◆ Work task
Of the lines below, write out exactly those from the line with "(Throw _) => (Ok tt, with_proc_server srv p1)" through the line with "Definition moveRequestToPendingQueue (runner", both included, and skip the rest.

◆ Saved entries
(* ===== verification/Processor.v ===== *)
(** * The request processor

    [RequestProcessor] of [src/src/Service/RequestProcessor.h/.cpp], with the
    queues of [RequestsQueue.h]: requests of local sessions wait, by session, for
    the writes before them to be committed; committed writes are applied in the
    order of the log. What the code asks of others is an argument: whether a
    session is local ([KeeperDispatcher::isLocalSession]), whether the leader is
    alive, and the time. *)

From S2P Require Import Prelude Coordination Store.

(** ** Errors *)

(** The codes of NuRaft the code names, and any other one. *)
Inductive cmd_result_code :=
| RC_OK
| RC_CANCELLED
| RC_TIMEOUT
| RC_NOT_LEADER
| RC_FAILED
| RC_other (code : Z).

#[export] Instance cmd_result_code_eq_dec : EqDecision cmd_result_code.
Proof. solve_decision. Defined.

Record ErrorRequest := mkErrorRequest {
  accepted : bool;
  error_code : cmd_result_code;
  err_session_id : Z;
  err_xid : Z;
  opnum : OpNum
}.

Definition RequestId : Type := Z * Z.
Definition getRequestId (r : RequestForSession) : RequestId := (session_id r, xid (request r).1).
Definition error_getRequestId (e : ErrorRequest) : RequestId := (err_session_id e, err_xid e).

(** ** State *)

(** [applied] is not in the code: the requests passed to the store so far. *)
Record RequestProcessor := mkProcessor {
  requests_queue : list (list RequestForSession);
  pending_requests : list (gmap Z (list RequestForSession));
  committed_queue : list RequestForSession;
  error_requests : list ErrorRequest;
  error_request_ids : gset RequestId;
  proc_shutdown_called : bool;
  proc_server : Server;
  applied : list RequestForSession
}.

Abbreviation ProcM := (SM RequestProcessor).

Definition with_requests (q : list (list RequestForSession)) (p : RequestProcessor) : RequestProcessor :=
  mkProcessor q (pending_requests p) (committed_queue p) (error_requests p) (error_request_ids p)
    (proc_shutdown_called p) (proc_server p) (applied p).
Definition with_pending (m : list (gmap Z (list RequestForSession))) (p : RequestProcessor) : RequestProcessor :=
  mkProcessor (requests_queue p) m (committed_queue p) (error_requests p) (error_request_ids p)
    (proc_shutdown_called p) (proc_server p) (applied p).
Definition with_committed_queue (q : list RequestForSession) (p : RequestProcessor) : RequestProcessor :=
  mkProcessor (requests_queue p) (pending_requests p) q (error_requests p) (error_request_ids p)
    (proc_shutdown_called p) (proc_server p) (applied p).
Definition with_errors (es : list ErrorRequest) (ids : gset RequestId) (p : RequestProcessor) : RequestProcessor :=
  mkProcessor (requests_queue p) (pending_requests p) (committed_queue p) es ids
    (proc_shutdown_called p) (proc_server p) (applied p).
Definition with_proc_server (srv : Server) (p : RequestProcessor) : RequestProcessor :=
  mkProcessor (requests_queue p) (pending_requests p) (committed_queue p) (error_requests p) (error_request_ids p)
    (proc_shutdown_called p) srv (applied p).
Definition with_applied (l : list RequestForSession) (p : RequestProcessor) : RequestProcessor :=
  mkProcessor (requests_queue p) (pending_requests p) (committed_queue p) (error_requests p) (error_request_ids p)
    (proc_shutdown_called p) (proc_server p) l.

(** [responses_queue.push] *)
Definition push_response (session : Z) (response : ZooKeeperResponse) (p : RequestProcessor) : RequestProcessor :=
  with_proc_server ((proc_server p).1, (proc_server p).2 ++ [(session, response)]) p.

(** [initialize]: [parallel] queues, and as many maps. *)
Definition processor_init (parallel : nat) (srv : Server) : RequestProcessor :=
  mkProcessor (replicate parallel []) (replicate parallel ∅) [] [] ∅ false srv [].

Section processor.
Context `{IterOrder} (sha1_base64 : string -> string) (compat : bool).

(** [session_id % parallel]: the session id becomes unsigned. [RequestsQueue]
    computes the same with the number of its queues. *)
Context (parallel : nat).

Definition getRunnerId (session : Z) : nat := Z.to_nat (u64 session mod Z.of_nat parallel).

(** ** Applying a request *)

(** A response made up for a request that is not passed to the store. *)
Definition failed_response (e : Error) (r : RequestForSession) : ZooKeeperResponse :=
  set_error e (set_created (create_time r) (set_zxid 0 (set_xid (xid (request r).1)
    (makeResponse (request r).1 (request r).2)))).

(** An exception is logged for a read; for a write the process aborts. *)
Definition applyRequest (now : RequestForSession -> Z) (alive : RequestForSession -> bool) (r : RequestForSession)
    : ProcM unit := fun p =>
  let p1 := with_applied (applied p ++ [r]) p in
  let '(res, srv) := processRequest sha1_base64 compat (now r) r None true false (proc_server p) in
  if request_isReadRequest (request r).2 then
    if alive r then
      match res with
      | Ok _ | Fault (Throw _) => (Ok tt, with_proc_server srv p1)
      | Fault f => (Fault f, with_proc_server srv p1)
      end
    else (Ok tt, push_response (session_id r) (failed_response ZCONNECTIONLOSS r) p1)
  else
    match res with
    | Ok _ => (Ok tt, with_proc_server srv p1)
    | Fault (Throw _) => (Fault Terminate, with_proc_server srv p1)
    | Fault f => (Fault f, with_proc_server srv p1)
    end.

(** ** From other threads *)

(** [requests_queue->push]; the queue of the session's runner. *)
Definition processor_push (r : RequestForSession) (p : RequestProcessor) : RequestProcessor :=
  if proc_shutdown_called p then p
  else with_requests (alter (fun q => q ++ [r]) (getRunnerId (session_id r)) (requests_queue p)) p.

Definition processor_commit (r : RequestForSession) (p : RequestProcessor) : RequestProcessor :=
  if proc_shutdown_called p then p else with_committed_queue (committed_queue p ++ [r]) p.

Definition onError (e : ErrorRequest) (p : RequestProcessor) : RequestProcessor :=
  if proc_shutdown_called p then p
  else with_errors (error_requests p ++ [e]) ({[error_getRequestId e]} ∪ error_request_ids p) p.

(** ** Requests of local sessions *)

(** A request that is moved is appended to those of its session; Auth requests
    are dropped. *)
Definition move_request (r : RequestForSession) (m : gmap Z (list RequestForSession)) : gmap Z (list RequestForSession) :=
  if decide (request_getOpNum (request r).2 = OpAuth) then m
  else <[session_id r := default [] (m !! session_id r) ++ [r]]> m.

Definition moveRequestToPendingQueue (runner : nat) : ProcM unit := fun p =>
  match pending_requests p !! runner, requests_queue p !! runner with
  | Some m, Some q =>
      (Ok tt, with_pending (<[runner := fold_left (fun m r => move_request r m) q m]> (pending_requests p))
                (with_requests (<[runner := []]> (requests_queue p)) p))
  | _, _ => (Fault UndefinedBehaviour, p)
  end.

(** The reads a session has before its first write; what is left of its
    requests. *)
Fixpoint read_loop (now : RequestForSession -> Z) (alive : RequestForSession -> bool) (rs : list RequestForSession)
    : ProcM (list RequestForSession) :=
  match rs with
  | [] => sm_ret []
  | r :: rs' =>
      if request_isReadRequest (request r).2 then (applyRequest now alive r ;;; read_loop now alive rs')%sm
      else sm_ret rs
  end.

◆ Answer space
      | Ok _ | Fault (Throw _) => (Ok tt, with_proc_server srv p1)
      | Fault f => (Fault f, with_proc_server srv p1)
      end
    else (Ok tt, push_response (session_id r) (failed_response ZCONNECTIONLOSS r) p1)
  else
    match res with
    | Ok _ => (Ok tt, with_proc_server srv p1)
    | Fault (Throw _) => (Fault Terminate, with_proc_server srv p1)
    | Fault f => (Fault f, with_proc_server srv p1)
    end.

(** ** From other threads *)

(** [requests_queue->push]; the queue of the session's runner. *)
Definition processor_push (r : RequestForSession) (p : RequestProcessor) : RequestProcessor :=
  if proc_shutdown_called p then p
  else with_requests (alter (fun q => q ++ [r]) (getRunnerId (session_id r)) (requests_queue p)) p.

Definition processor_commit (r : RequestForSession) (p : RequestProcessor) : RequestProcessor :=
  if proc_shutdown_called p then p else with_committed_queue (committed_queue p ++ [r]) p.

Definition onError (e : ErrorRequest) (p : RequestProcessor) : RequestProcessor :=
  if proc_shutdown_called p then p
  else with_errors (error_requests p ++ [e]) ({[error_getRequestId e]} ∪ error_request_ids p) p.

(** ** Requests of local sessions *)

(** A request that is moved is appended to those of its session; Auth requests
    are dropped. *)
Definition move_request (r : RequestForSession) (m : gmap Z (list RequestForSession)) : gmap Z (list RequestForSession) :=
  if decide (request_getOpNum (request r).2 = OpAuth) then m
  else <[session_id r := default [] (m !! session_id r) ++ [r]]> m.

Definition moveRequestToPendingQueue (runner : nat) : ProcM unit := fun p =>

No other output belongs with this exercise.